Я написал ещё:
«Письмо твоё последнее получил. За маму спасибо, что написала. Пиши ещё. Алёша.»
Сложил лист, не дописав до конца. Положил во внутренний карман гимнастёрки, к кисету. Бумага у бумаги.
Кисет я не доставал. Был соблазн — вечер, лампа, новое место. Но я знал свою привычку: один раз достать в новом месте — закрепится. А три самокрутки за весь август было уже много. Махорки оставалось, я её берёг. Степан Осипович её копил, и я не торопился её доставать, как не торопятся доставать последние патроны.
Гладков лежал на нарах, гармонь стояла в ногах. Он её не брал. Анохин читал газету — старую, недельной давности. Морозов спал. Тихонов сидел у входа, чистил тот же сапог.
— Командир, — Захаров негромко позвал из своих нар, — а машины как, оставят на чужих?
— На ночь — на чужих. Утром гляну сам.
— А я с тобой.
Он сказал это так, будто это было давно решено, и теперь он только напоминал. Я принял молча. Потом тихо стало.
Утро одиннадцатого сентября началось без полуторок.
Я встал засветло, пошёл к машине. Семёрка стояла под чехлом, чехол ровный, без складок. Старший сержант Игнатьев уже работал у соседнего «ила» — снимал капот. Он увидел меня, выпрямился, доложил коротко: всё в порядке, замечаний нет, утренний осмотр сделан в шесть. Я попросил показать. Он показал. Замечаний действительно не было. Машина была готова к вылету.
Я обошёл её сам. Прошёл по передней кромке левого крыла, ладонью. Проверил руль направления — ходил свободно. Проверил ниши шасси, тяги, шланги. Всё было нормально.
Это было нормальнее, чем нормально. И от этого мне делалось холодно в груди.
К полудню одиннадцатого пришла первая группа машин технической службы — ГАЗ-АА с полевой кузней. Сказали: автоколонна обходит подорванный мост через речку, идёт кругом.
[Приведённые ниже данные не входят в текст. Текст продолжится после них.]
(* ===== verification/Config.v ===== *)
(** * [internal/daemon]: configuration

    [config.go], [config_toml.go] and [parseServeFlags] of
    [cmd/resy-snipe/serve.go]: the defaults, the layers laid over them and
    the validation.  Decoding TOML is a third-party package's, and so an
    argument; the flags of [serve] arrive parsed.  The text of the errors
    of [netip] and [strconv] is not modelled. *)

From S2P Require Import Prelude Text Url NetIP GoTime GoFormat Types Codec Json JsonText Wire Transport Proxy.
From Stdlib Require Import Ascii.

Record DaemonConfig := mkDaemonConfig {
  Bind : string; DataDir : string; LogFormat : string; LogLevel : string; ShutdownDrainSeconds : Z
}.
Record SecretsConfig := mkSecretsConfig {
  Mode : string; Keyfile : string; Argon2IDMemoryKB : Z; Argon2IDTime : Z; Argon2IDParallel : Z
}.
Record HTTPConfig := mkHTTPConfig { BasePath : string; TrustedProxies : list string; ExternalURL : string }.
Record SignerConfig := mkSignerConfig { Bin : string; RestartBackoffSeconds : Z }.
Record EngineConfig := mkEngineConfig { MaxConcurrentBookings : Z; DefaultLookaheadDays : Z }.
Record Config := mkConfig {
  c_Daemon : DaemonConfig; c_Secrets : SecretsConfig; c_HTTP : HTTPConfig; c_Signer : SignerConfig; c_Engine : EngineConfig
}.

(** ** Defaults *)

(** [filepath.Join] of clean elements below an arbitrary first one, whose
    cleaning is the argument. *)
Section Defaults.
Context (Clean : string → string) (getenv : string → string) (home : option string).
Definition defaultDataDir : string :=
  if negb (is_empty (getenv "XDG_DATA_HOME")) then Clean (getenv "XDG_DATA_HOME" +:+ "/resy-snipe")
  else match home with
       | Some h => if is_empty h then "./.resy-snipe" else Clean (h +:+ "/.local/share/resy-snipe")
       | None => "./.resy-snipe"
       end.
Definition DefaultConfig : Config :=
  mkConfig
    (mkDaemonConfig "127.0.0.1:7765" defaultDataDir "json" "info" 15)
    (mkSecretsConfig "passphrase" "" (64 * 1024) 3 1)
    (mkHTTPConfig "/" ["127.0.0.0/8"; "::1/128"; "10.0.0.0/8"; "172.16.0.0/12"; "192.168.0.0/16"; "fc00::/7"] "")
    (mkSignerConfig "" 5)
    (mkEngineConfig 8 60).
End Defaults.

(** ** Validation *)

(** A [*ValidationError]: never with an empty list. *)
Notation Violations := (list string) (only parsing).
Definition check (ok : bool) (violation : string) : Violations := if ok then [] else [violation].
Definition among (l : list string) (s : string) : bool := existsb (str_eqb s) l.
Definition violations (c : Config) : Violations :=
  let d := c_Daemon c in let s := c_Secrets c in let h := c_HTTP c in
  concat
    [check (bool_decide (is_Some (ParseAddrPort (Bind d)))) ("daemon.bind " +:+ fmt_q (Bind d) +:+ " is not a valid host:port");
     check (among ["json"; "text"] (LogFormat d)) ("daemon.log_format " +:+ fmt_q (LogFormat d) +:+ ": want " +:+ fmt_q "json" +:+ " or " +:+ fmt_q "text");
     check (among ["debug"; "info"; "warn"; "error"] (LogLevel d)) ("daemon.log_level " +:+ fmt_q (LogLevel d) +:+ ": want one of debug/info/warn/error");
     check (0 <=? ShutdownDrainSeconds d) ("daemon.shutdown_drain_seconds " +:+ fmt_d (ShutdownDrainSeconds d) +:+ ": must be >= 0");
     check (negb (is_empty (TrimSpace (DataDir d)))) "daemon.data_dir is empty";
     check (among ["passphrase"; "keyfile"; "insecure"] (Mode s)) ("secrets.mode " +:+ fmt_q (Mode s) +:+ ": want " +:+ fmt_q "passphrase" +:+ ", " +:+ fmt_q "keyfile" +:+ ", or " +:+ fmt_q "insecure");
     check (negb (str_eqb (Mode s) "keyfile" && is_empty (TrimSpace (Keyfile s))))
       "secrets.mode=keyfile but secrets.keyfile is empty";
     check (8 * 1024 <=? Argon2IDMemoryKB s) ("secrets.argon2id_memory_kb " +:+ fmt_d (Argon2IDMemoryKB s) +:+ ": minimum is 8192 (8 MiB)");
     check (1 <=? Argon2IDTime s) ("secrets.argon2id_time " +:+ fmt_d (Argon2IDTime s) +:+ ": must be >= 1");
     check (1 <=? Argon2IDParallel s) ("secrets.argon2id_parallel " +:+ fmt_d (Argon2IDParallel s) +:+ ": must be >= 1");
     check (starts_with "/" (BasePath h)) ("http.base_path " +:+ fmt_q (BasePath h) +:+ ": must start with " +:+ fmt_q "/");
     concat (map (λ cidr, check (bool_decide (is_Some (ParsePrefix cidr)))
                            ("http.trusted_proxies entry " +:+ fmt_q cidr +:+ " is not a CIDR")) (TrustedProxies h));
     check (0 <=? RestartBackoffSeconds (c_Signer c))
       ("signer.restart_backoff_seconds " +:+ fmt_d (RestartBackoffSeconds (c_Signer c)) +:+ ": must be >= 0");
     check (1 <=? MaxConcurrentBookings (c_Engine c))
       ("engine.max_concurrent_bookings " +:+ fmt_d (MaxConcurrentBookings (c_Engine c)) +:+ ": must be >= 1");
     check (1 <=? DefaultLookaheadDays (c_Engine c))
       ("engine.default_lookahead_days " +:+ fmt_d (DefaultLookaheadDays (c_Engine c)) +:+ ": must be >= 1")].
Definition ErrInvalidConfig : error := ESentinel "config: invalid".
(** The error, which [errors.Is] takes for [ErrInvalidConfig]. *)
Definition validation_error (v : Violations) : error :=
  EWrap ("config: " +:+ fmt_d (Z.of_nat (length v)) +:+ " violation(s):" +:+ nl +:+ "  - " +:+ str_join (nl +:+ "  - ") v)
    [ErrInvalidConfig].
Definition report (v : Violations) : option error := match v with [] => None | _ => Some (validation_error v) end.
Definition Validate (c : Config) : option error := report (violations c).

(** ** Layers *)

Definition splitCSV (s : string) : list string :=
  filter (λ t, negb (is_empty t)) (map TrimSpace (split_on "," s)).
Section Env.
Context (getenv : string → string).
Definition envString (key old : string) : string := let v := getenv key in if is_empty v then old else v.
(** The value left behind and the violation, if any. *)
Definition envInt (key : string) (old : Z) : Z * Violations :=
  let raw := getenv key in
  if is_empty raw then (old, [])
  else match Transport.Atoi raw with
       | Some n => (n, [])
       | None => (old, [key +:+ "=" +:+ fmt_q raw +:+ " is not an integer"])
       end.
Definition ApplyEnv (c : Config) : Config * option error :=
  let d := c_Daemon c in let s := c_Secrets c in let h := c_HTTP c in
  let drain := envInt "RESY_SNIPE_SHUTDOWN_DRAIN" (ShutdownDrainSeconds d) in
  let mem := envInt "RESY_SNIPE_ARGON2_MEM" (Argon2IDMemoryKB s) in
  let time := envInt "RESY_SNIPE_ARGON2_TIME" (Argon2IDTime s) in
  let parallel := envInt "RESY_SNIPE_ARGON2_PARALLEL" (Argon2IDParallel s) in
  let backoff := envInt "RESY_SNIPE_SIGNER_BACKOFF" (RestartBackoffSeconds (c_Signer c)) in
  let bookings := envInt "RESY_SNIPE_MAX_BOOKINGS" (MaxConcurrentBookings (c_Engine c)) in
  let lookahead := envInt "RESY_SNIPE_LOOKAHEAD_DAYS" (DefaultLookaheadDays (c_Engine c)) in
  (mkConfig
     (mkDaemonConfig (envString "RESY_SNIPE_BIND" (Bind d)) (envString "RESY_SNIPE_DATA_DIR" (DataDir d))
        (envString "RESY_SNIPE_LOG_FORMAT" (LogFormat d)) (envString "RESY_SNIPE_LOG_LEVEL" (LogLevel d)) drain.1)
     (mkSecretsConfig (envString "RESY_SNIPE_SECRETS_MODE" (Mode s)) (envString "RESY_SNIPE_KEYFILE" (Keyfile s))
        mem.1 time.1 parallel.1)
     (mkHTTPConfig (envString "RESY_SNIPE_BASE_PATH" (BasePath h))
        (let raw := getenv "RESY_SNIPE_TRUSTED_PROXIES" in if is_empty raw then TrustedProxies h else splitCSV raw)
        (envString "RESY_SNIPE_EXTERNAL_URL" (ExternalURL h)))
     (mkSignerConfig (envString "RESY_SNIPE_SIGNER_BIN" (Bin (c_Signer c))) backoff.1)
     (mkEngineConfig bookings.1 lookahead.1),
   report (concat [drain.2; mem.2; time.2; parallel.2; backoff.2; bookings.2; lookahead.2])).
End Env.

(** What the TOML package makes of a document over a configuration: the new
    one and the keys it did not know, or its error. *)
Definition TomlDecode : Type := string → Config → Config * (res (list string)).
Section Toml.
Context (toml : TomlDecode).
Definition ApplyTOML (doc : string) (c : Config) : Config * option error :=
  let '(c', r) := toml doc c in
  (c', match r with
       | Err e => Some (wrap "config: parse TOML: " e)
       | Ok [] => None
       | Ok keys => Some (validation_error (map (λ k, "unknown config key " +:+ fmt_q k) keys))
       end).
(** What opening the file gives: its text, no such file, or another error. *)
Inductive Opened := FileText (doc : string) | NotExist | OpenError (e : error).
Definition ApplyTOMLFile (path : string) (f : Opened) (c : Config) : Config * option error :=
  match f with
  | NotExist => (c, None)
  | OpenError e => (c, Some (wrap ("config: open " +:+ path +:+ ": ") e))
  | FileText doc => let '(c', r) := ApplyTOML doc c in (c', wrap ("config: " +:+ path +:+ ": ") <$> r)
  end.
(** [parseServeFlags], with the flags parsed. *)
Record ServeFlags := mkServeFlags { sf_config : string; sf_bind : string; sf_insecure : bool }.
Definition ErrNotExist : error := ESentinel "file does not exist".
Definition with_bind (bind : string) (c : Config) : Config :=
  let d := c_Daemon c in
  mkConfig (mkDaemonConfig bind (DataDir d) (LogFormat d) (LogLevel d) (ShutdownDrainSeconds d))
    (c_Secrets c) (c_HTTP c) (c_Signer c) (c_Engine c).
Definition file_layer (defaults : Config) (file : string → Opened) (fs : ServeFlags) : Config * option error :=
  if is_empty (sf_config fs) then (defaults, None)
  else ApplyTOMLFile (sf_config fs) (file (sf_config fs)) defaults.
Definition parseServeFlags (defaults : Config) (getenv : string → string) (file : string → Opened) (fs : ServeFlags)
    : res (Config * bool) :=
  let '(c, e) := file_layer defaults file fs in
  match (e ← e; if errors_is e ErrNotExist then None else Some e) with
  | Some e => Err (wrap "serve: config: " e)
  | None =>
      let '(c, e) := ApplyEnv getenv c in
      match e with
      | Some e => Err (wrap "serve: env: " e)
      | None =>
          let c := if is_empty (sf_bind fs) then c else with_bind (sf_bind fs) c in
          match Validate c with
          | Some e => Err (wrap "serve: invalid config: " e)
          | None => Ok (c, sf_insecure fs)
          end
      end
  end.
End Toml.

(** ** What a valid configuration is *)

Record config_ok (c : Config) : Prop := {
  ok_bind : is_Some (ParseAddrPort (Bind (c_Daemon c)));
  ok_log_format : LogFormat (c_Daemon c) ∈ ["json"; "text"];
  ok_log_level : LogLevel (c_Daemon c) ∈ ["debug"; "info"; "warn"; "error"];
  ok_drain : 0 ≤ ShutdownDrainSeconds (c_Daemon c);
  ok_data_dir : TrimSpace (DataDir (c_Daemon c)) ≠ "";
  ok_mode : Mode (c_Secrets c) ∈ ["passphrase"; "keyfile"; "insecure"];
  ok_keyfile : Mode (c_Secrets c) = "keyfile" → TrimSpace (Keyfile (c_Secrets c)) ≠ "";
  ok_memory : 8192 ≤ Argon2IDMemoryKB (c_Secrets c);
  ok_time : 1 ≤ Argon2IDTime (c_Secrets c);
  ok_parallel : 1 ≤ Argon2IDParallel (c_Secrets c);
  ok_base_path : starts_with "/" (BasePath (c_HTTP c)) = true;
  ok_proxies : Forall (λ s, is_Some (ParsePrefix s)) (TrustedProxies (c_HTTP c));
  ok_backoff : 0 ≤ RestartBackoffSeconds (c_Signer c);
  ok_bookings : 1 ≤ MaxConcurrentBookings (c_Engine c);
  ok_lookahead : 1 ≤ DefaultLookaheadDays (c_Engine c)
}.
Lemma check_nil b v : check b v = [] ↔ b = true.
Proof. by destruct b. Qed.
Lemma among_spec l s : among l s = true ↔ s ∈ l.
Proof.
  unfold among. induction l as [|x l IH]; cbn; [by split; [|intros ?%elem_of_nil]|].
  rewrite orb_true_iff, IH, elem_of_cons. unfold str_eqb. by rewrite bool_decide_eq_true.
Qed.
Lemma nonempty_spec s : negb (is_empty s) = true ↔ s ≠ "".
Proof. unfold is_empty, str_eqb. rewrite negb_true_iff, bool_decide_eq_false. done. Qed.
Lemma concat_checks {A} (p : A → bool) (f : A → string) l :
  concat (map (λ x, check (p x) (f x)) l) = [] ↔ Forall (λ x, p x = true) l.
Proof.
  induction l as [|x l IH]; cbn; [done|]. rewrite app_nil, check_nil, IH, Forall_cons. done.
Qed.
Lemma report_None v : report v = None ↔ v = [].
Proof. by destruct v. Qed.

Lemma unless_empty a b t : negb (str_eqb a b && is_empty t) = true ↔ (a = b → t ≠ "").
Proof.
  unfold is_empty, str_eqb. rewrite negb_true_iff, andb_false_iff, !bool_decide_eq_false. split.
  - intros [H|H]; [done|auto].
  - intros H. destruct (decide (a = b)); auto.
Qed.
(** [Validate] reports every violation there is. *)
Lemma Validate_ok c : Validate c = None ↔ config_ok c.
Proof.
  unfold Validate. rewrite report_None. unfold violations. cbn [concat].
  repeat rewrite app_nil, ?check_nil.
  rewrite concat_checks, unless_empty, !among_spec, nonempty_spec, !Z.leb_le, !bool_decide_eq_true.
  assert (HF : ∀ l, Forall (λ x, bool_decide (is_Some (ParsePrefix x)) = true) l ↔ Forall (λ x, is_Some (ParsePrefix x)) l).
  { intros l. apply Forall_iff. intros x. apply bool_decide_eq_true. }
  rewrite HF. split.
  - intros H. destruct_and! H. by constructor.
  - intros []. by repeat split.
Qed.
Lemma parse_nets_ok l :
  Forall (λ s, is_Some (ParsePrefix s)) l → ∃ nets, parse_nets l = Ok nets ∧ length nets = length l.
Proof.
  induction 1 as [|s l [r Hr] _ (nets & IH & Hlen)]; [by exists []|]. apply ParsePrefix_CIDR in Hr as (Ht & He & n & Hn).
  exists (n :: nets). cbn [parse_nets]. rewrite Ht, He, Hn, IH. cbn. by rewrite Hlen.
Qed.

(** C33. A daemon that gets past its configuration gets past its proxies: what
    [serve] accepts is inside every bound [Validate] checks, its listener
    address is the [-bind] flag, else the environment's, else the file's,
    and the allow-list of trusted proxies it names parses entry by entry,
    none of them skipped. *)
Theorem serve_config_usable toml defaults getenv file fs c insecure :
  parseServeFlags toml defaults getenv file fs = Ok (c, insecure) →
  config_ok c ∧ insecure = sf_insecure fs ∧
  (∃ tp, ParseTrustedProxies (TrustedProxies (c_HTTP c)) = Ok tp
         ∧ length (tp_nets tp) = length (TrustedProxies (c_HTTP c))) ∧
  Bind (c_Daemon c) =
    if is_empty (sf_bind fs)
    then envString getenv "RESY_SNIPE_BIND" (Bind (c_Daemon (file_layer toml defaults file fs).1))
    else sf_bind fs.
Proof.
  unfold parseServeFlags. intros H.
  destruct (file_layer _ _ _ _) as [layer e] eqn:El.
  destruct (e ≫= _) eqn:Ee; [done|].
  destruct (ApplyEnv getenv layer) as [c1 [e1|]] eqn:Eenv; [done|].
  destruct (Validate _) eqn:Ev; [done|]. injection H as <- <-. apply Validate_ok in Ev. split_all.
  - done.
  - done.
  - destruct (parse_nets_ok _ (ok_proxies _ Ev)) as (nets & Hn & Hlen). exists (mkTrustedProxies nets).
    unfold ParseTrustedProxies. by rewrite Hn.
  - unfold ApplyEnv in Eenv. injection Eenv as <- _. by destruct (is_empty (sf_bind fs)).
Qed.
Definition example_serve : res (Config * bool) :=
  parseServeFlags (λ _ c, (c, Ok [])) (DefaultConfig (λ s, s) (λ _, "") (Some "/root"))
    (λ k, if str_eqb k "RESY_SNIPE_TRUSTED_PROXIES" then " 10.0.0.0/8 ,, fd00::/8" else "") (λ _, NotExist)
    (mkServeFlags "/etc/resy-snipe/config.toml" "[::1]:80" false).
Definition example_config : Config := Eval vm_compute in
  match example_serve with Ok (c, _) => c | Err _ => DefaultConfig (λ s, s) (λ _, "") None end.
Lemma serve_config_usable_witness : Bind (c_Daemon example_config) = "[::1]:80" ∧ config_ok example_config.
Proof.
  assert (H : example_serve = Ok (example_config, false)) by (vm_compute; reflexivity).
  unfold example_serve in H. split; [reflexivity|]. exact (proj1 (serve_config_usable _ _ _ _ _ _ _ H)).
Defined.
Будет к вечеру или к утру. Точнее — никто не знал.
Бурцев зашёл в нашу землянку днём, ничего особо не сказал — только отметил нас глазами, поговорил с Гладковым про оружие (Гладков жаловался, что чужие оружейники взяли его пушки на проверку и что-то «копошатся не в том крепеже»), и ушёл. Гладков взял гармонь, поиграл негромко минут пять — пальцами, без разворота. Анохин не подпевал. Не было настроения подпевать.
Я ловил себя на том, что я уже привыкаю.
Это было самое странное и самое неприятное за весь день. За полутора суток тыла я уже знал, в какую сторону идти к умывальнику. Знал, как зовут чужого сержанта (Игнатьев), знал, что у соседней землянки работает истребительный полк, знал, что повариху, кажется, зовут не Дуся. Я уже начинал укладывать в голове новую карту — стоянка, столовая, штаб, лес, полоса, ишаки. И эта карта ложилась в голове так же спокойно, как до неё ложилась наша ярцевская. Голова — она обстоятельная, она ляжет на любое.